=== What to work on ===
Pull each line containing "alias" from the data.

=== Dataset entries ===

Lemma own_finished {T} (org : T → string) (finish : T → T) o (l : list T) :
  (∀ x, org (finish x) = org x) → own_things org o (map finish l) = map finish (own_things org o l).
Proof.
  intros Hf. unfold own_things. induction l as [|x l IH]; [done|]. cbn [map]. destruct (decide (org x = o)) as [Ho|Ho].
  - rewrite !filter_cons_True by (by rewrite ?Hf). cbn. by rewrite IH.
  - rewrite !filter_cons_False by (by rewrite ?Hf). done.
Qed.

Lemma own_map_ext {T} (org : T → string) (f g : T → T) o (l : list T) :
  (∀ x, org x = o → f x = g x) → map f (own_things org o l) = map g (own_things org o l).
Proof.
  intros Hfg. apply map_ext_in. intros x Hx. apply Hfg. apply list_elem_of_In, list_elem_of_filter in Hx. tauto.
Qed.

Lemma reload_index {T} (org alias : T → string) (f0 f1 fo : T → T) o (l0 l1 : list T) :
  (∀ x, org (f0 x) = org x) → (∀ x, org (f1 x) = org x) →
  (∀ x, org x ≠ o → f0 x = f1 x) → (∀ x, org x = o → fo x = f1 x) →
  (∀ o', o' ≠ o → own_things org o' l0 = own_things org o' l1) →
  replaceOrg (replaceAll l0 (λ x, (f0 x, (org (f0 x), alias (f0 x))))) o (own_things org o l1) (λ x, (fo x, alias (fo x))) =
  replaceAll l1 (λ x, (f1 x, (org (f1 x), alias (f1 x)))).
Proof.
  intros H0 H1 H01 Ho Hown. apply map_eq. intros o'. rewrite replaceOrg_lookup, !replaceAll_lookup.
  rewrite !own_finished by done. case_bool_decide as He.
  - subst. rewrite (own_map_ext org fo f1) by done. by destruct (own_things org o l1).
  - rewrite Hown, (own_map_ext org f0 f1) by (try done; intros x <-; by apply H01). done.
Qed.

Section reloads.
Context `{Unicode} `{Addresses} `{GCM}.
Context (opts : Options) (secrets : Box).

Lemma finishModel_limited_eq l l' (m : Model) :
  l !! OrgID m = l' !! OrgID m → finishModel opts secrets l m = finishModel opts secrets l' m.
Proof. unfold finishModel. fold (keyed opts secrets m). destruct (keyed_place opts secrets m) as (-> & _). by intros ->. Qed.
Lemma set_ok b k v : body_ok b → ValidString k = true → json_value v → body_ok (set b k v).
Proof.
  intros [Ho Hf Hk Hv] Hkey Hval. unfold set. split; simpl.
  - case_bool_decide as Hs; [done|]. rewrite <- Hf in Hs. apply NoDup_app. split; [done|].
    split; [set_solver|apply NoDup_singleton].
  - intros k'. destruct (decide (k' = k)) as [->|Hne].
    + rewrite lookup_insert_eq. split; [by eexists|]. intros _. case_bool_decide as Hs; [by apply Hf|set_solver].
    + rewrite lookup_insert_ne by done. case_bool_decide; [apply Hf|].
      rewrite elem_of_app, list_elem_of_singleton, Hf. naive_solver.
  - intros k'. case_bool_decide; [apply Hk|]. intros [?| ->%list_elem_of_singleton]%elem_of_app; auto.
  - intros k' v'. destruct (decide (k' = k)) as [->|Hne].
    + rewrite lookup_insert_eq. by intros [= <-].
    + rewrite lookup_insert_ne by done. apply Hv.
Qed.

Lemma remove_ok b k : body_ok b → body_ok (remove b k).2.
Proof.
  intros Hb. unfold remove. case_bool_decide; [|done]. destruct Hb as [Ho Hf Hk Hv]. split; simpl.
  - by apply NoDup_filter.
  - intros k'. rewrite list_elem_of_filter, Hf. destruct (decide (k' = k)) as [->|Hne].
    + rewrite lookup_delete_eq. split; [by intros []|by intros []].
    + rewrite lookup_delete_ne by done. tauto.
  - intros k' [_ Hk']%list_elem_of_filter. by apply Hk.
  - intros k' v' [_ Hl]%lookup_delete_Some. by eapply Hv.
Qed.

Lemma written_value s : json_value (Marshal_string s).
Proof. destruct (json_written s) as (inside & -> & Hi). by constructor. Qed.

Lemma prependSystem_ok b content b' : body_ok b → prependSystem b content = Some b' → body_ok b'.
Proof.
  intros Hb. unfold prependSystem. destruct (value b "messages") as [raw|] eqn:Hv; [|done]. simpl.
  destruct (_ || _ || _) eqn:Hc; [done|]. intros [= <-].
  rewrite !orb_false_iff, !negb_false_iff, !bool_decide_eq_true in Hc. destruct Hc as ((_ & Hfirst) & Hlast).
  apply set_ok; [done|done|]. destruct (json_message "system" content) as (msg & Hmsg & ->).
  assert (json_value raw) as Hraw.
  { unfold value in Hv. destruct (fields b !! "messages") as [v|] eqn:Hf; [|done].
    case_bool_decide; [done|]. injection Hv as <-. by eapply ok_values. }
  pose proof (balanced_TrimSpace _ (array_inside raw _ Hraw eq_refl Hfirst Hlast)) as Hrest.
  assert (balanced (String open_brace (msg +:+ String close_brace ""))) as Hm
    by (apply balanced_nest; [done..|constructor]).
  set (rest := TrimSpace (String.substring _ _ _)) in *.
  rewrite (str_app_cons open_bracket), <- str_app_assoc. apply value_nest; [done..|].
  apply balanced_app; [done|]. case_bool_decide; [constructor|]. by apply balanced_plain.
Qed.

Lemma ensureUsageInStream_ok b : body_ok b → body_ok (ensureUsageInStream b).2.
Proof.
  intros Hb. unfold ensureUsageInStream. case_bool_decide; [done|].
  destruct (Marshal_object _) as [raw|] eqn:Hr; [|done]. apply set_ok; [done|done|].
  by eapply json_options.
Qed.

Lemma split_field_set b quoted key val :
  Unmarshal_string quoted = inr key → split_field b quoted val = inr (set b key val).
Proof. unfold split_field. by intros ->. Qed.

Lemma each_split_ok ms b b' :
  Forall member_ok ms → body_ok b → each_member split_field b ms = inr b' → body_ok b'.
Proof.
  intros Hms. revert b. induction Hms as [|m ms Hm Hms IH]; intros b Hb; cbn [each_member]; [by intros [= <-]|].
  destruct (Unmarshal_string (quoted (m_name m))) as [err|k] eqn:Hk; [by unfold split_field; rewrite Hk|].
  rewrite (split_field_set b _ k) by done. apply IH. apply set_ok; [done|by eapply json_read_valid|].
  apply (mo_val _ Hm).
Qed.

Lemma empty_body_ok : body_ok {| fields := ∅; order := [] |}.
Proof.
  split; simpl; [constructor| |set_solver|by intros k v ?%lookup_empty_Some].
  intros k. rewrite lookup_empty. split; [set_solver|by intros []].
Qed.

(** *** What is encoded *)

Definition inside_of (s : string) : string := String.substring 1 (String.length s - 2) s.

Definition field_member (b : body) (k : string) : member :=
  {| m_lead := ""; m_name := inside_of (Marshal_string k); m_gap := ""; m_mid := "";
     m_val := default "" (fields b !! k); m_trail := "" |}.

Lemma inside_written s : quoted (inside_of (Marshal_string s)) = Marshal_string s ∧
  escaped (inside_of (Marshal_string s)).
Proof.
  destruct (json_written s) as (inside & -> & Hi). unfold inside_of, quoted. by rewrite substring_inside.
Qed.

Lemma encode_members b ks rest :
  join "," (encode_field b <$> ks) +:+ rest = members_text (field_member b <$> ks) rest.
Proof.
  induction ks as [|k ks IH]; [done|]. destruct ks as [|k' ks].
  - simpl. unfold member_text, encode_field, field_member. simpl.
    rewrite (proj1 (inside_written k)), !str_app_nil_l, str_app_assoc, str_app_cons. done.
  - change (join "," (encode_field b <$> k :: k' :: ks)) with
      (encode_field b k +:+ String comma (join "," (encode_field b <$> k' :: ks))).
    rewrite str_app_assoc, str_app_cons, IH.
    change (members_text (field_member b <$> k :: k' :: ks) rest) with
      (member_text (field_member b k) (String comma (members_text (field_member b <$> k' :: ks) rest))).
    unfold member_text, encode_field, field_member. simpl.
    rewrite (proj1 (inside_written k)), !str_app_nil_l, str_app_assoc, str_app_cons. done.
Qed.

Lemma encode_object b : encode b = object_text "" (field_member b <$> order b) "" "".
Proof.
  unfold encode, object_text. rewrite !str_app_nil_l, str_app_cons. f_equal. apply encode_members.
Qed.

=== The completed task ===
Lemma reload_index {T} (org alias : T → string) (f0 f1 fo : T → T) o (l0 l1 : list T) :
  replaceOrg (replaceAll l0 (λ x, (f0 x, (org (f0 x), alias (f0 x))))) o (own_things org o l1) (λ x, (fo x, alias (fo x))) =
  replaceAll l1 (λ x, (f1 x, (org (f1 x), alias (f1 x)))).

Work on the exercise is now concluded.